Con sentenza n. 7668 del 03/04/2020, la Prima Sezione Civile della Suprema Corte di Cassazione ha ritenuto contraria all’ordinamento italiano la domanda di ” rettificazione” dell’atto di nascita di un minore nato in Italia, mediante l’inserimento accanto al nominativo della madre biologica, anche di quello della madre “intenzionale” che in precedenza aveva prestato il proprio consenso alla pratica all’estero della tecnica della procreazione medicalmente assistita, vietata allo stato per persone dello stesso sesso.
Rigettata sia in primo grado che in sede di reclamo la domanda rettificazione dell’atto di nascita di un minore per l’impossibilità di inserire, accanto alla madre biologica, anche quella c.d. “intenzionale” (ossia che abbia prestato il proprio consenso a che la partner si sottoponesse a fecondazione medicalmente assistita all’estero), una coppia italiana ricorreva in Cassazione, ritenendo sussistente la necessità di ripristinare “la corrispondenza dell’atto di nascita con la realtà generativa” del figlio, mediante l’esatta indicazione di entrambi i genitori da parte dell’ufficiale di stato civile, a prescindere dal sesso dei componenti del nucleo familiare.
La Suprema Corte, nella sentenza in commento, rigetta il ricorso ritenendo infondate le doglianze mosse, sulla scorta di una interpretazione letterale dell’art. 5, legge n. 40/2004, in forza del quale è consentito accedere alle tecniche di procreazione medicalmente assistita solamente da parte di “coppie di maggiorenni di sesso diverso, coniugate o conviventi”, con esplicita esclusione di quelle composte da soggetti dello stesso sesso.

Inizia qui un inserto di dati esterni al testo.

(* ===== verification/TransitionSafety.v ===== *)
(** * What a transition step may do

    The safety half of [Transition]: reductions and drains spend only serving
    capacity above the smaller plan, growth spends only the surge allowance,
    one step never does both, a target moves toward its goal and never past it,
    and a target reaches zero only for a member that is drained or absent. *)

From S2P Require Import Prelude Remainder Apportion Transition TransitionFacts.
Local Open Scope Z_scope.

(** ** Reading a step *)

(** The target a step gives a member, and the ready replicas the member still
    serves with once the step is applied: none if the step drains it. *)
Definition target_in (s : Step) (m : memberView) : Z := mget (STargets s) (name m).
Definition served_at (m : memberView) (v : Z) : Z :=
  if serving (state m) then Z.min (Ready (state m)) v else 0.
Definition served_after (s : Step) (m : memberView) : Z :=
  if decide (name m ∈ Drain s) then 0 else served_at m (target_in s m).

Lemma served_at_current m : served_at m (current m) = m_serving m.
Proof. done. Qed.

(** ** Reductions *)

Ltac fcbn := cbn [fstep servingAboveMinimum retirementAllowance readyAboveDesired].

(** Allowances far from the ends of [int64]. *)
Record funds_ok (f : funds) : Prop := {
  fo_ra : - 4611686020574871552 ≤ retirementAllowance f ≤ 6917529029788565504;
  fo_above : 0 ≤ readyAboveDesired f ≤ 6917529029788565504;
  fo_minimum : 0 ≤ servingAboveMinimum f ≤ 6917529029788565504;
}.

(** What one member's turn does: nothing; drain it at the cost of all it
    serves; or lower its target toward its goal at the cost of what it no
    longer serves.  A target is lowered to zero only when the member is drained
    or absent. *)
Inductive reduction_effect (whole : bool) (f : funds) (m : memberView) (f' : funds) : Prop :=
| re_keep : f' = f → reduction_effect whole f m f'
| re_drain : fstep f' = withDrain (fstep f) (name m) → Drained (state m) = false →
    goal m = 0 ∧ 0 < m_use m →
    servingAboveMinimum f' = servingAboveMinimum f - m_serving m →
    reduction_effect whole f m f'
| re_target v : fstep f' = withTargets (fstep f) (<[name m := v]> (STargets (fstep f))) →
    goal m ≤ v < current m → (whole = true → v = goal m) → (v = 0 → Drained (state m) = true ∨ Absent (state m) = true) →
    servingAboveMinimum f' = servingAboveMinimum f - (m_serving m - served_at m v) →
    reduction_effect whole f m f'.
Lemma resume_closer s :
  STargets s = STargets (fstep f) → Drain s = [] →
  Resume s = resumeDrainedMembers (members v) → Resume s ≠ [] → closer s.
Proof.
  intros Ht Hd Hr Hne. rewrite Hr in Hne.
  assert (∀ m, m ∈ members v → target_in s m = current m) as Hcur.
  { intros m Hm. unfold target_in, mget. rewrite Ht. by rewrite (start_todo R m Hm). }
  assert (∀ m, m ∈ members v → (name m ∈ Resume s ↔ needsResume m = true)) as Hiff.
  { intros m Hm. rewrite Hr. unfold resumeDrainedMembers. rewrite list_elem_of_fmap. split.
    - intros (m' & Hn & [? ?]%list_elem_of_In%filter_In).
      rewrite <-list_elem_of_In in *. by rewrite (elem_of_name_inj (members v) m m' (NoDup_names R)).
    - intros ?. exists m. split; [done|]. apply list_elem_of_In, filter_In.
      by rewrite <-list_elem_of_In. }
  assert (∀ m, m ∈ members v → after s m ≤ before m
    ∧ (needsResume m = true → after s m < before m)) as Hpt.
  { intros m Hm. destruct (cooperative_facts _ _ (Hco m Hm)) as (_ & _ & Hn & _).
    unfold after, before, member_distance, drained_after. rewrite Hcur, Hd by done.
    specialize (Hiff m Hm). destruct (needsResume m) eqn:En.
    - destruct (proj1 Hn eq_refl) as (? & ? & HD). rewrite bool_decide_eq_true in HD.
      rewrite (bool_decide_true (name m ∈ D)), bool_decide_false by set_solver.
      assert ((goal m =? 0) = false) as -> by lia.
      assert ((0 <? current m) = true) as -> by lia. cbn [Z.b2z]. lia.
    - rewrite (bool_decide_ext (name m ∈ _ ∖ _) (name m ∈ D)) by set_solver. lia. }
  destruct (resumeDrainedMembers (members v)) as [|k ks] eqn:E; [done|].
  assert (k ∈ name <$> List.filter needsResume (members v)) as Hk.
  { unfold resumeDrainedMembers in E. rewrite E. set_solver. }
  apply list_elem_of_fmap in Hk as (m & -> & [Hm Hnr]%list_elem_of_In%filter_In).
  rewrite <-list_elem_of_In in Hm.
  apply (zsum_with_mono_strict _ _ _ m); [intros; by apply Hpt|done|by apply Hpt].
Qed.

(** A step that moves replicas does so at some member. *)
Lemma moves_member s :
  (∀ k, is_Some (STargets s !! k) ↔ k ∈ name <$> members v) →
  (∀ k, k ∈ Drain s → k ∈ name <$> members v) →
  movesReplicas v s = true →
  ∃ m, m ∈ members v ∧ (name m ∈ Drain s ∨ target_in s m ≠ current m).
Proof.
  intros Hdom Hdr Hmv.
  destruct (decide (Exists (λ m, name m ∈ Drain s ∨ target_in s m ≠ current m) (members v)))
    as [Hex|Hn]; [by apply Exists_exists in Hex|exfalso].
  rewrite <-Forall_Exists_neg, Forall_forall in Hn.
  assert (movesReplicas v s = false); [|congruence].
  apply movesReplicas_false. split.
  - destruct (Drain s) as [|k l] eqn:E; [done|exfalso].
    assert (k ∈ name <$> members v) as Hk by (apply Hdr; set_solver).
    apply list_elem_of_fmap in Hk as (m & -> & Hm). apply (Hn m Hm). set_solver.
  - intros k. rewrite (rd_in _ _ _ _ _ R), <-(start_same R k).
    destruct (decide (k ∈ name <$> members v)) as [Hk|Hk].
    + apply list_elem_of_fmap in Hk as (m & -> & Hm).
      unfold mget at 2. rewrite (start_todo R m Hm). cbn.
      specialize (Hn m Hm). unfold target_in in Hn.
      destruct (decide (mget (STargets s) (name m) = current m)); [done|tauto].
    + unfold mget. rewrite (proj2 (eq_None_not_Some (STargets s !! k))) by (by rewrite Hdom).
      by rewrite (proj2 (eq_None_not_Some (STargets (fstep f) !! k))) by (by rewrite (start_dom R)).
Qed.

Lemma reduce_closer s :
  movesReplicas v (fstep (planReductions v f)) = true →
  STargets s = STargets (fstep (planReductions v f)) →
  Drain s = Drain (fstep (planReductions v f)) → Resume s = [] → closer s.
Proof.
  intros Hmv Ht Hd Hr. pose proof (planReductions_reduced R) as HR.
  assert (∀ m, m ∈ members v → after s m ≤ before m
    ∧ (name m ∈ Drain s ∨ target_in s m ≠ current m → after s m < before m)) as Hpt.
  { intros m Hm. destruct (rs_done _ _ _ _ _ HR m Hm) as (Hb & _ & _ & Hdr).
    destruct (Hco m Hm) as [Hc Hs]. destruct (cooperative_facts _ _ (Hco m Hm)) as
      (_ & _ & _ & _ & _ & _ & _ & Hocc).
    unfold after, before, member_distance, drained_after, target_in in *. rewrite Ht, Hd, Hr.
    destruct (decide (name m ∈ Drain (fstep (planReductions v f)))) as [Hin|Hin].
    - destruct (Hdr Hin) as (Htc & [Hg Huse] & HD). unfold m_use in Huse.
      unfold respond_member in Hs. assert ((current m =? 0) = false) as E by lia. rewrite E in Hs.
      destruct (bool_decide (name m ∈ D)) eqn:ED; rewrite Hs in HD; [done|].
      rewrite Htc, Hg, bool_decide_true by set_solver.
      assert ((0 <? current m) = true) as -> by lia. cbn [Z.eqb negb Z.b2z]. lia.
    - rewrite (bool_decide_ext (name m ∈ _ ∖ _) (name m ∈ D)) by set_solver.
      set (d := bool_decide (name m ∈ D)).
      set (x := mget (STargets (fstep (planReductions v f))) (name m)) in *.
      destruct Hb as [->|?]; [split; [lia|tauto]|].
      split; [|intros _]; destruct (0 <? x), (0 <? current m), (goal m =? 0), d; cbn [negb Z.b2z]; lia. }
  destruct (moves_member (fstep (planReductions v f))) as (m & Hm & Hch);
    [apply HR|apply HR|done|].
  unfold target_in in *. rewrite <-Ht, <-Hd in Hch.
  apply (zsum_with_mono_strict _ _ _ m); [intros; by apply Hpt|done|by apply Hpt].
Qed.

Lemma grow_closer ga0 g s :
  movesReplicas v (fstep (planReductions v f)) = false →
  grown false (members v) (mkGrowth (fstep (planReductions v f)) ga0 false) (members v) g →
  movesReplicas v (gstep g) = true →
  STargets s = STargets (gstep g) → Drain s = [] → Resume s = [] → closer s.
Proof.
  intros [HD0 _]%movesReplicas_false HG Hmv Ht Hd Hr.
  pose proof (gr_drain _ _ _ _ _ HG) as Hgd. cbn in Hgd. rewrite HD0 in Hgd.
  assert (∀ m, m ∈ members v → after s m ≤ before m
    ∧ (target_in s m ≠ current m → after s m < before m)) as Hpt.
  { intros m Hm. destruct (gr_done _ _ _ _ _ HG m Hm) as [Hb _]. destruct (Hco m Hm) as [Hc _].
    unfold after, before, member_distance, drained_after, target_in in *. rewrite Ht, Hd, Hr.
    rewrite (bool_decide_ext (name m ∈ _ ∖ _) (name m ∈ D)) by set_solver.
    set (d := bool_decide (name m ∈ D)). set (x := mget (STargets (gstep g)) (name m)) in *.
    destruct (decide (x = current m)) as [->|]; [split; [lia|done]|].
    split; [|intros _]; destruct (0 <? x), (0 <? current m), (goal m =? 0), d;
      cbn [negb Z.b2z]; lia. }
  destruct (moves_member (gstep g)) as (m & Hm & Hch);
    [apply HG|rewrite Hgd; set_solver|done|].
  rewrite Hgd in Hch. destruct Hch as [?|Hch]; [set_solver|].
  apply (zsum_with_mono_strict _ _ _ m); [intros; by apply Hpt|done|].
  apply Hpt; [done|]. unfold target_in in *. by rewrite Ht.
Qed.

(** A step that does not complete the move brings it closer to its end. *)
Lemma decideStep_closer s :
  transition_args t → decideStep v b f = Ok s → Complete s = true ∨ closer s.
Proof.
  intros Ha. unfold decideStep.
  rewrite (proj2 (existsb_false_forall unknownStanding _))
    by (intros m Hm; by destruct (cooperative_facts _ _ (Hco m Hm))).
  cbn [Resume withResume].
  destruct (negb _) eqn:Er.
  { intros [= <-]. right. apply resume_closer; cbn; try done; [apply (start_Drain R)|].
    intros E. by rewrite E in Er. }
  destruct (movesReplicas v (fstep (planReductions v f))) eqn:Em.
  { intros [= <-]. right. apply reduce_closer; try done. cbn.
    by rewrite (rs_resume _ _ _ _ _ (planReductions_reduced R)), (start_Resume R). }
  intros (g & Hg & Hrest)%obind_Ok_inv.
  destruct (movesReplicas v (gstep g)) eqn:Em2.
  - right. injection Hrest as <-. pose proof (planReductions_reduced R) as HR.
    destruct (planGrowth_grown (g := g) (s := fstep (planReductions v f)) R Ha) as (ga0 & _ & HG);
      [by apply (still_targets R)|apply HR|done|].
    pose proof (gr_drain _ _ _ _ _ HG) as Hgd. pose proof (gr_resume _ _ _ _ _ HG) as Hgr.
    cbn in Hgd, Hgr. apply (grow_closer ga0 g); cbn; try done.
    + rewrite Hgd. by apply movesReplicas_false in Em as [? _].
    + by rewrite Hgr, (rs_resume _ _ _ _ _ HR), (start_Resume R).
  - left. rewrite (proj2 (no_moves R)) in Hrest.
    + rewrite (proj2 (existsb_false_forall unsettled _)) in Hrest
        by (intros m Hm; by destruct (cooperative_facts _ _ (Hco m Hm)) as (_ & ? & _)).
      by injection Hrest as <-.
    + by apply (still_at_goal R (λ m, bool_decide (name m ∈ D)) Hco Hres Hun Hsurge Em
        (proj1 (no_resume _) Er) g).
Qed.
End decreases.

Section loop.
Context (from desired : Plan) (surge : Z).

Fa testo l’Ordinamento italiano
Tale divieto, ritenuto peraltro conforme a Costituzione dalla sentenza n. 221/2019 della Consulta (negando in via di principio un “diritto alla procreazione” con metodi diversi da quello naturale in assenza di un modello familiare composto da una madre e un padre), è attualmente vigente nell’ordinamento italiano, e dunque, afferma la Cassazione, è applicabile agli atti di nascita formati o da formare in Italia, a prescindere dal luogo ove sia avvenuta la pratica fecondativa.
Preminente l’interesse del minore
Né, d’altro canto, possono assimilarsi in via interpretativa le ipotesi, in vero differenti, di PMA e di adozione di minorenni: quest’ultima, in particolare, presuppone l’esistenza in vita dell’adottando, ed è funzionalizzata non già a dare un figlio ad una coppia, bensì a fornire una famiglia ad un soggetto che ne sia privo, ritenendo preminente l’interesse del minore (già in vita) a mantenere relazioni affettive già di fatto instaurate e consolidate. Diversamente, per quanto attiene alla procreazione medicalmente assistita, il legislatore ha inteso garantire al nascituro di venire ad esistenza già presso un nucleo familiare percepito, almeno in astratto, come genitorialmente più idoneo: “la legge prevede, infatti, una serie di limitazioni di ordine soggettivo all’accesso alla PMA, alla cui radice si colloca il trasparente intento di garantire che il suddetto nucleo riproduca il modello della famiglia caratterizzata dalla presenza di una madre e di un padre”, rimanendo viceversa escluso, dall’intento legislativo, che “la PMA possa rappresentare una modalità di realizzazione del desiderio di genitorialità alternativa ed equivalente al concepimento naturale, lasciata alla libera autodeterminazione degli interessati” (Corte Cost., n. 221/2019).
Da ciò deriva, dunque, che una sola persona abbia il diritto di essere menzionata come madre nell’atto di nascita, in virtù di un rapporto di filiazione che presuppone il legame biologico con il figlio, e ciò a prescindere dalla liceità della pratica nel Paese in cui essa sia stata espletata, non essendo allo stato ammissibile che il figlio nato in Italia possa essere registrato allo stato civile con doppia maternità.